Isolation has a psychological impact
According to government figures, Hong Kong has recorded more than 12,600 cases of pandemic and 213 deaths since the outbreak. This is far less than other cities comparable in size around the globe.
Covid-19 is most dangerous to the elderly who are at greatest risk for death or hospitalization.
On December 29, the Hong Kong government stated that its strict measures will not be abandoned, including its large-scale quarantine center.
According to the statement, “Recently the global epidemic situation has gotten worsened significantly due to the Omicron variation.” “The Government must remain vigilant to prevent a fifth-wave epidemic or outbreak in this community. After assessing the situation holistically, and prudently, it is decided that all rooms at the PBQC should be reserved [Penny’s Bay Quarantine Centre]to fulfill the quarantine purpose.”
“In general, there’s an increase in isolation, anxiety and, in some severe cases post-traumatic stress,” stated Dr. Elisabeth Wong of Hong Kong.
She added that there are ways to keep your mental health good.
Wong explained that there are some tricks that you can use, such as making sure your day is planned out clearly. You should have work and rest periods, and, if possible, some exercise in your day.
She said that people who go through quarantine may not see it as a punishment but as an act of altruism. She said, “You’re doing something for the society.”
Chan expressed concern about Chan’s mental health as his indefinite isolation continues to grow.

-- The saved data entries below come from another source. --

(* ===== verification/CookieJar.v ===== *)
(** * LibWebView/CookieJar.{h,cpp}: the cookie jar

    The jar keeps the cookies in a hash map, the cookies changed since the last
    synchronization in another, and, when it is persistent, an SQL table that a
    timer writes the changed cookies to.

    Readings of the clock are numbered (ParsedCookie.v), and the notifications to
    the web views are a log; both are in [Env], which every operation passes along.
    The database and the open views are parameters. *)
From stdpp Require Import gmap.
From S2P Require Import Prelude CharacterTypes Externals Utf8 StringView Utf8View Format PercentEncoding Ipv4 Host PublicSuffix Url Time GenericLexer Http IpAddress HashFunctions HashTable HashTableCorrect HashMap Cookie ParsedCookie.

(** ** Keys *)
Record CookieStorageKey := mk_storage_key { key_name : bytes; key_domain : bytes; key_path : bytes }.

#[global] Instance CookieStorageKey_eq_dec : EqDecision CookieStorageKey.
Proof. solve_decision. Defined.

#[global] Instance CookieStorageKey_countable : Countable CookieStorageKey.
Proof.
  refine (inj_countable' (λ k, (key_name k, key_domain k, key_path k)) (λ t, mk_storage_key t.1.1 t.1.2 t.2) _).
  by intros [].
Defined.

(** [Traits<CookieStorageKey>::hash] *)
Definition storage_key_hash (key : CookieStorageKey) : Z :=
  let hash := 0 in
  let hash := pair_int_hash hash (string_hash (key_name key) 0) in
  let hash := pair_int_hash hash (string_hash (key_domain key) 0) in
  pair_int_hash hash (string_hash (key_path key) 0).

#[global] Instance storage_key_traits : KeyTraits CookieStorageKey := {
  key_hash := storage_key_hash;
  key_equals a b := bool_decide (a = b);
  key_may_have_slow_equality_check := true;
}.

#[global] Instance storage_key_traits_ok : KeyTraitsOk CookieStorageKey.
Proof. split; [done|]. intros a. apply u64_hash_range. Qed.

Definition key_of (c : Cookie) : CookieStorageKey := mk_storage_key (cookie_name c) (cookie_domain c) (cookie_path c).

(** Assignments to one field of a cookie. *)
Definition with_creation_time (c : Cookie) (t : UnixDateTime) : Cookie :=
  mk_cookie (cookie_name c) (cookie_value c) (same_site c) t (last_access_time c) (expiry_time c) (cookie_domain c)
    (cookie_path c) (cookie_secure c) (cookie_http_only c) (cookie_host_only c) (cookie_persistent c).
Definition with_last_access_time (c : Cookie) (t : UnixDateTime) : Cookie :=
  mk_cookie (cookie_name c) (cookie_value c) (same_site c) (creation_time c) t (expiry_time c) (cookie_domain c)
    (cookie_path c) (cookie_secure c) (cookie_http_only c) (cookie_host_only c) (cookie_persistent c).
Definition with_expiry_time (c : Cookie) (t : UnixDateTime) : Cookie :=
  mk_cookie (cookie_name c) (cookie_value c) (same_site c) (creation_time c) (last_access_time c) t (cookie_domain c)
    (cookie_path c) (cookie_secure c) (cookie_http_only c) (cookie_host_only c) (cookie_persistent c).

(** ** Notifications *)

(** A call of [notify_cookies_changed] on a view. *)
Record Notification := mk_notification {
  notified_view : URL;
  changed_domains : HashTable bytes;
  matching_cookies : list Cookie;
}.

(** The URLs of the open views, at the time of a reading of the clock. *)
Class Views := { open_views : nat → list URL }.

(** The number of the next reading of the clock, and the notifications sent. *)
Record Env := mk_env { readings : nat; notifications : list Notification }.

(** ** The database *)

(** The columns of the table, as they are bound and read. *)
Record CookieRow := mk_row {
  row_name : bytes; row_value : bytes; row_same_site : Z; row_creation_time : Z; row_last_access_time : Z;
  row_expiry_time : Z; row_domain : bytes; row_path : bytes; row_secure : Z; row_http_only : Z; row_host_only : Z;
  row_persistent : Z;
}.

(** The prepared statements, executed on a database. *)
Class CookieDatabase (D : Type) := {
  execute_insert_cookie : D → CookieRow → D;
  execute_expire_cookie : D → Z → D;
  execute_select_all_cookies : D → list CookieRow;
}.

Notation Cookies := (HashMap CookieStorageKey Cookie).

Record TransientStorage := mk_transient { m_cookies : Cookies; m_dirty_cookies : Cookies }.

Record CookieJar (D : Type) := mk_jar { m_persisted_storage : option D; m_transient_storage : TransientStorage }.
Arguments mk_jar {D}.
Arguments m_persisted_storage {D}.
Arguments m_transient_storage {D}.

Inductive MatchingCookiesSpecMode := RFC6265 | WebDriver.

#[global] Instance MatchingCookiesSpecMode_eq_dec : EqDecision MatchingCookiesSpecMode.
Proof. solve_decision. Defined.

(** [Requests::CacheSizes], of [u64]. *)
Record CacheSizes := mk_sizes { since_requested_time : Z; total : Z }.

(** [Vector::insert_before_matching] *)
Fixpoint insert_before_matching {A} (value : A) (predicate : A → bool) (v : list A) : list A :=
  match v with
  | [] => [value]
  | x :: v => if predicate x then value :: x :: v else x :: insert_before_matching value predicate v
  end.

Definition operator_ge (a b : UnixDateTime) : bool := negb (duration_lt a b).

(** ** Transient storage *)
Module Transient.
Section Model.
Context `{Simdutf} `{FastFloat} `{PublicSuffixData} `{IcuCaseMap} `{Clock} `{Views}.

He said, “I’m trying rationalize it. I think just going through it knowing there are some things you can and cannot change… The only thing I can change it is how I approach and what I do with it.”
He said, “The best thing about it, I suppose, is being able see things from a different perspective.” “I’m trying to make it useful and interesting so that I can look back at it one day and recall the time when I was in a hospital for X amount of days.”